My previous post was going to be this post, as that dream featured a kind of blindness I sometimes suffer (hence the probably obscure, misleading title). But, as I was typing out a quick, first draft, it turned into something else, a kind of little story. I just liked the way it was going, so I went with the flow, and decided to just leave it standing on its own.
(Hmmm, that dream story could have all sorts of meanings, all sorts of interpretations.)
Anyway, what I was going to write about was my suspicion (to understate it somewhat) that I have Asperger Syndrome (AS). It's an Autistic Spectrum Disorder (ASD), which means it's somehow related to autism, in some kind of way. (Classic autism is at one end of the spectrum, while Asperger Syndrome is at the other.) But that's what I'm now writing about in this post. Basically, that dream (though I left out various things in the previous post) seemed to feature Asperger Syndrome. It was intended as a brief illustration of what it can be like.
Now, I haven't had it formally diagnosed, but it's been recently suggested to me that I might have Asperger Syndrome. It's not the first time it's been suggested, and the thought has crossed my mind before. This time, though, a list of common traits was included, and it looked like I was quite a good match! So, I looked into it a bit further, and I'm pretty sure that Asperger Syndrome is what I have.
(I was going to include lots of relevant links at pertinent points (or pertinent links at relevant points), but, having just had a Google, there's just too much to choose from! But, yet again, I'm finding that the more I read about it, the more it seems it's what I have.)
For years I've known I was 'different'. Even as a child, I felt 'different'. It's just always been there. I do not mind, and I've actually quite enjoyed being 'different', being 'odd', being 'unusual'. All those 'normal' people, though, can sometimes be a bit of a problem.
Sometimes, though, it's been a real problem (even leading to and involving deep, clinical depression). Sometimes different Aspergery traits come together and combine, multiplying their effects. And when it involves something - or someone - important to me, it has the potential to go very pear-shaped.
There's like a kind of social blindness that afflicts me sometimes - particularly in situations or contexts with which I'm not terribly familiar. There can be misunderstandings, I can say the wrong things, and misinterpret what others are saying. I can be misunderstood, fail to see the supposedly obvious, see things that are obvious to me but which 'normal' people seem strangely blind to, and so on.
Social conventions can also be problematic. In situations I'm not used to, or on matters I don't have much experience with, I'll be quite unsure of what's appropriate. And when it's all combined, like social dyslexia mixed with struggling with a foreign, social language, I can even end up getting into a panic.
Usually, though, it's not a problem. Just sometimes.
Well, I say it's usually not a problem, but I am chronically unemployed! And, before something of a saga several years ago, I had an active social life.

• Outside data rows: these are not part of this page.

Definition bindM {A B : Type} (m : M A) (k : A -> M B) : M B :=
  fun h =>
    match m h with
    | (Returns a, h') => k a h'
    | (Raises e, h') => (Raises e, h')
    | (Dangling, h') => (Dangling, h')
    end.

Notation "x <~ m ;; k" := (bindM m (fun x => k))
  (at level 61, m at next level, right associativity).

Definition lift {A : Type} (r : result A) : M A :=
  fun h => match r with Ok a => (Returns a, h) | Raise e => (Raises e, h) end.

Definition read_blocks (a : addr) : M (list block) :=
  fun h => match nth_error h a with
           | Some (ListOfBlocks l) => (Returns l, h)
           | _ => (Dangling, h)
           end.

Definition read_pairs (a : addr) : M (list (block * nat)) :=
  fun h => match nth_error h a with
           | Some (ListOfPairs l) => (Returns l, h)
           | _ => (Dangling, h)
           end.

Definition alloc (o : obj) : M addr :=
  fun h => (Returns (List.length h), (h ++ [o])%list).

Fixpoint set_nth {A : Type} (n : nat) (x : A) (l : list A) : list A :=
  match l, n with
  | [], _ => []
  | _ :: l', O => x :: l'
  | y :: l', S n' => y :: set_nth n' x l'
  end.

(** [l.sort(key=key, reverse=True)] on the list object at [a]. *)
Definition sort_in_place (a : addr) (key : block * nat -> Q) : M unit :=
  fun h => match nth_error h a with
           | Some (ListOfPairs l) =>
               (Returns tt, set_nth a (ListOfPairs (sort_reverse key l)) h)
           | _ => (Dangling, h)
           end.

(* ------------------------------------------------------------------ *)
(** ** The outline structurer: [structure_final_output] *)

Record entry : Type := {
  entry_level : string;
  entry_text : string;
  entry_page : Z
}.

Record output : Type := {
  title : string;
  outline : list entry
}.

(** Lines 94-98. *)
Definition sort_key (b : block * nat) : Q :=
  let text := PyStr.strip (text (fst b)) in
  if Re.fullmatch Pattern.no_letters text
     || (String.length text <? 4)%nat
     || String.eqb (PyStr.lower text) "copyright"
  then 0
  else get (font_size (fst b)) 0.

(** [b.get('page_number') == 1] *)
Definition on_page_1 (b : block) : bool :=
  match page_number b with
  | Some p => (p =? 1)%Z
  | None => false
  end.

(** Lines 113-126: the loop that merges following lines into the title. *)
Fixpoint merge_title (last_title_block : block) (rest : list (block * nat))
  (title_parts : list string) (title_block_indices : list nat)
  : result (list string * list nat) :=
  match rest with
  | [] => Ok (title_parts, title_block_indices)
  | (next_block, next_block_index) :: rest' =>
      nfs <- item "font_size" (font_size next_block) ;;
      lfs <- item "font_size" (font_size last_title_block) ;;
      let is_similar_font := Qlt_bool (Qabs (nfs - lfs)) 1 in
      nbb <- item "bbox" (bbox next_block) ;;
      lbb <- item "bbox" (bbox last_title_block) ;;
      let is_close_vertically := Qlt_bool (y0 nbb - y1 lbb) lfs in
      if is_similar_font && is_close_vertically
      then merge_title next_block rest'
             (title_parts ++ [text next_block])%list
             (title_block_indices ++ [next_block_index])%list
      else Ok (title_parts, title_block_indices)
  end.

(** Lines 107-128, on the ranked list. *)
Definition title_of_ranked (ranked : list (block * nat))
  : result (string * list nat) :=
  match ranked with
  | [] => Raise IndexError
  | (title_block, title_start_index) :: _ =>
      start <- index_of pair_eqb (title_block, title_start_index) ranked ;;
      merged <- merge_title title_block (skipn (start + 1) ranked)
                  [text title_block] [title_start_index] ;;
      Ok (String.concat " " (fst merged), snd merged)
  end.

(** [label and label.startswith('H')] *)
Definition heading_labeled (b : block) : bool :=
  match final_label b with
  | Some label => negb (PyStr.is_empty label) && PyStr.startswith "H" label
  | None => false
  end.

(** Lines 132-143. *)
Fixpoint build_outline (title_block_indices : list nat)
  (blocks : list (nat * block)) : result (list entry) :=
  match blocks with
  | [] => Ok []
  | (i, b) :: blocks' =>
      if existsb (Nat.eqb i) title_block_indices
      then build_outline title_block_indices blocks'
      else if heading_labeled b then
        page <- item "page_number" (page_number b) ;;
        rest <- build_outline title_block_indices blocks' ;;
        Ok ({| entry_level := get (final_label b) "";
               entry_text := text b;
               entry_page := page |} :: rest)
      else build_outline title_block_indices blocks'
  end.

Definition structure_final_output (labeled_blocks : addr) : M output :=
  blocks <~ read_blocks labeled_blocks ;;
  let page1_blocks := filter on_page_1 blocks in
  found <~
    (if nonempty page1_blocks then
       blocks <~ read_blocks labeled_blocks ;;
       page1_blocks_with_indices <~
         alloc (ListOfPairs
                  (map (fun ib => (snd ib, fst ib))
                     (filter (fun ib => on_page_1 (snd ib)) (enumerate blocks)))) ;;
       pairs <~ read_pairs page1_blocks_with_indices ;;
       if nonempty pairs then
         _ <~ sort_in_place page1_blocks_with_indices sort_key ;;
         ranked <~ read_pairs page1_blocks_with_indices ;;
         lift (title_of_ranked ranked)
       else ret ("Untitled Document", [])
     else ret ("Untitled Document", [])) ;;
  blocks <~ read_blocks labeled_blocks ;;
  outline <~ lift (build_outline (snd found) (enumerate blocks)) ;;
  ret {| title := PyStr.strip (fst found); outline := outline |}.

(** The structurer called on a list of blocks: the list is the only object
    of the store. *)
Definition structure (labeled_blocks : list block) : outcome output :=
  fst (structure_final_output 0%nat [ListOfBlocks labeled_blocks]).

(* ------------------------------------------------------------------ *)
(** ** The per-block loop of [predict_outline] *)

(** [np.median]: the middle element of the sorted sizes, or the mean of the
    two middle ones. *)
Definition middle (s : list Q) : Q :=
  let n := List.length s in
  if Nat.even n
  then (nth (n / 2 - 1) s 0 + nth (n / 2) s 0) / (2 # 1)
  else nth (n / 2) s 0.

Definition np_median (l : list Q) : Q :=
  middle (sort_by (fun y x => Qlt_bool y x) l).

(** Lines 177-178. *)
Definition compute_median_font (blocks : list block) : Q :=
  let doc_font_sizes :=
    map (fun b => get (font_size b) 0)
      (filter (fun b => Qlt_bool (6 # 1) (get (font_size b) 0)) blocks) in
  if nonempty doc_font_sizes then np_median doc_font_sizes else (12 # 1).

(** [last_heading_info] *)
Record heading_info : Type := {
  info_index : Z;
  info_level : Z;
  info_font_size : Q
}.

(** Line 180. *)
Definition initial_heading_info (median_font : Q) : heading_info :=
  {| info_index := -1; info_level := 0; info_font_size := median_font |}.

(** Lines 198-205. *)
Definition update_heading_info (last_heading_info : heading_info) (i : nat)
  (b : block) (final_label : string) (median_font : Q) : heading_info :=
  if PyStr.startswith "H" final_label then
    match PyStr.int (PyStr.tail final_label) with
    | Some level =>
        {| info_index := Z.of_nat i;
           info_level := level;
           info_font_size := get (font_size b) median_font |}
    | None => last_heading_info
    end
  else if String.eqb final_label "TITLE" then
    {| info_index := Z.of_nat i;
       info_level := 0;
       info_font_size := get (font_size b) median_font |}
  else last_heading_info.

Definition set_final_label (b : block) (label : string) : block :=
  {| text := text b;
     font_size := font_size b;
     is_bold := is_bold b;
     bbox := bbox b;
     page_number := page_number b;
     page_height := page_height b;
     vertical_space_before := vertical_space_before b;
     final_label := Some label |}.

Section Loop.

(** Lines 184-190: the first-pass label of block [i], as the feature
    extractor, the classifier and the inverse label map produce it from the
    block, its index, the median font and the heading context.  Their code
    is outside the repository's sources. *)
Variable first_pass : block -> nat -> Q -> heading_info -> string.

(** One iteration of the loop of lines 183-205. *)
Definition loop_step (median_font : Q)
  (state : heading_info * list block) (ib : nat * block)
  : result (heading_info * list block) :=
  let '(last_heading_info, all_labeled_blocks) := state in
  let '(i, b) := ib in
  let initial_label := first_pass b i median_font last_heading_info in
  final_label <- apply_advanced_rules b initial_label median_font ;;
  let b' := set_final_label b final_label in
  Ok (update_heading_info last_heading_info i b' final_label median_font,
      (all_labeled_blocks ++ [b'])%list).

Fixpoint loop (median_font : Q) (state : heading_info * list block)
  (blocks : list (nat * block)) : result (heading_info * list block) :=
  match blocks with
  | [] => Ok state
  | ib :: blocks' =>
      state' <- loop_step median_font state ib ;;
      loop median_font state' blocks'
  end.

(** Lines 177-205. *)
Definition label_blocks (blocks : list block)
  : result (heading_info * list block) :=
  let median_font := compute_median_font blocks in
  loop median_font (initial_heading_info median_font, []) (enumerate blocks).

End Loop.

(* ------------------------------------------------------------------ *)
(** ** Reference definitions *)

(** The class of [[\d\W\s]]: a digit, or a character that is no word
    character, or whitespace. *)
Definition digit_or_symbol (c : ascii) : bool :=
  PyStr.is_digit c || negb (PyStr.is_word c) || PyStr.is_space c.

(** The texts [sort_key] ranks last: digits, symbols and whitespace only, or
    fewer than four characters, or the word "copyright" in any case. *)
Definition ranked_last (t : string) : bool :=
  (negb (PyStr.is_empty t) && Re.all_chars digit_or_symbol t)
  || (String.length t <? 4)%nat
  || String.eqb (PyStr.lower t) "copyright".

(** The same set as the specification words it: purely non-alphanumeric or
    whitespace, or shorter than four characters, or "copyright". *)
Definition spec_low_priority (t : string) : bool :=
  Re.all_chars (fun c => negb (PyStr.is_alpha c || PyStr.is_numeric c)
                         || PyStr.is_space c) t
  || (String.length t <? 4)%nat
  || String.eqb (PyStr.lower t) "copyright".

(** The font sizes the specification takes the median of: those of the
    blocks whose font size exceeds 6, in block order. *)
Fixpoint qualifying_sizes (blocks : list block) : list Q :=
  match blocks with
  | [] => []
  | b :: blocks' =>
      match font_size b with
      | Some size =>
          if Qlt_bool (6 # 1) size then size :: qualifying_sizes blocks'
          else qualifying_sizes blocks'
      | None => qualifying_sizes blocks'
      end
  end.

(** The median as the specification means it: the value in the middle of
    the sizes in ascending order, or the mean of the two in the middle. *)
Definition is_median (l : list Q) (m : Q) : Prop :=
  exists s : list Q,
    Permutation l s /\ StronglySorted Qle s /\
    ((exists lo x hi,
         s = (lo ++ x :: hi)%list /\ List.length lo = List.length hi /\ m == x)
     \/ (exists lo x y hi,
            s = (lo ++ x :: y :: hi)%list /\ List.length lo = List.length hi
            /\ m == (x + y) / (2 # 1))).

(** The structurer without the store: the page-1 entries it ranks, the title
    and title indices it finds, and the indices and headings it keeps. *)
Definition page1_pairs (blocks : list block) : list (block * nat) :=
  map (fun ib => (snd ib, fst ib))
    (filter (fun ib => on_page_1 (snd ib)) (enumerate blocks)).

Definition find_title (blocks : list block) : result (string * list nat) :=
  if nonempty (filter on_page_1 blocks) then
    if nonempty (page1_pairs blocks)
    then title_of_ranked (sort_reverse sort_key (page1_pairs blocks))
    else Ok ("Untitled Document", [])
  else Ok ("Untitled Document", []).

(** The store after the structurer has run on [blocks] in the store [h]. *)
Definition store_after (h : store) (blocks : list block) : store :=
  if nonempty (filter on_page_1 blocks) then
    (h ++ [ListOfPairs
             (if nonempty (page1_pairs blocks)
              then sort_reverse sort_key (page1_pairs blocks)
              else page1_pairs blocks)])%list
  else h.

(** A block that stays in the outline: not used in the title and labeled as
    a heading. *)
Definition kept (title_block_indices : list nat) (ib : nat * block) : bool :=
  negb (existsb (Nat.eqb (fst ib)) title_block_indices)
  && heading_labeled (snd ib).

Definition entry_view (e : entry) : string * string * option Z :=
  (entry_level e, entry_text e, Some (entry_page e)).

Definition block_view (ib : nat * block) : string * string * option Z :=
  (get (final_label (snd ib)) "", text (snd ib), page_number (snd ib)).


(* ------------------------------------------------------------------ *)
(** ** Sample blocks *)

Module Sample.

(** A block with every key present, not bold, on a page 792 units high. *)
Definition plain (t : string) (size : Q) (page : Z) (top bottom : Q) : block :=
  {| text := t;
     font_size := Some size;
     is_bold := Some false;
     bbox := Some {| y0 := top; y1 := bottom |};
     page_number := Some page;
     page_height := Some (792 # 1);
     vertical_space_before := Some 0;
     final_label := None |}.

Definition bold (b : block) : block :=
  {| text := text b;
     font_size := font_size b;
     is_bold := Some true;
     bbox := bbox b;
     page_number := page_number b;
     page_height := page_height b;
     vertical_space_before := vertical_space_before b;
     final_label := final_label b |}.

(** A line of a table of contents on page 2. *)
Definition toc_line : block :=
  plain "Chapter One ..... 12" (18 # 1) 2 (300 # 1) (320 # 1).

Talking of that saga (the details of which I may leave for another time), I've been looking back at it, in light of what I've been reading about AS. If I'd had AS diagnosed by that time, I believe things would have turned out so very, very differently. But no. What a disaster it was, and still remains.
Anyway, I will get a proper diagnosis. For the most part, it will, in itself, just be confirmatory of what I pretty much already knew. But it will provide a label, which is something that all those 'normal' people often seem to need. They may see that I'm 'different', even see it as obvious, but, without a 'label', they can be quite contradictory and illogical about it. At least, that's how it often seems to me. But with that label, once I've got it officially, it should all be quite different.
Oh, and even though I didn't even have Asperger Syndrome in mind when I thought of the title of this blog (Faint Signal
), even that title is to do with Aspergery stuff.
Anyway, if you've ever thought I was 'different', if I said or did something inappropriate, or acted oddly, or whatever, then now you know why. At least provisionally, pending a formal diagnosis.
What really bothers me, though, is that some might think I didn't or don't care, that I didn't really care about them. That's what gets to me, because I do care! I might not know how to show it, I might not know how to express it, and, when I dare to, it might come out seemingly false or fake or something. It really gets to me that Asperger's Syndrome is at its worst when I really care. It bothers me because it gets in the way (if that makes sense). It bothers me because I care.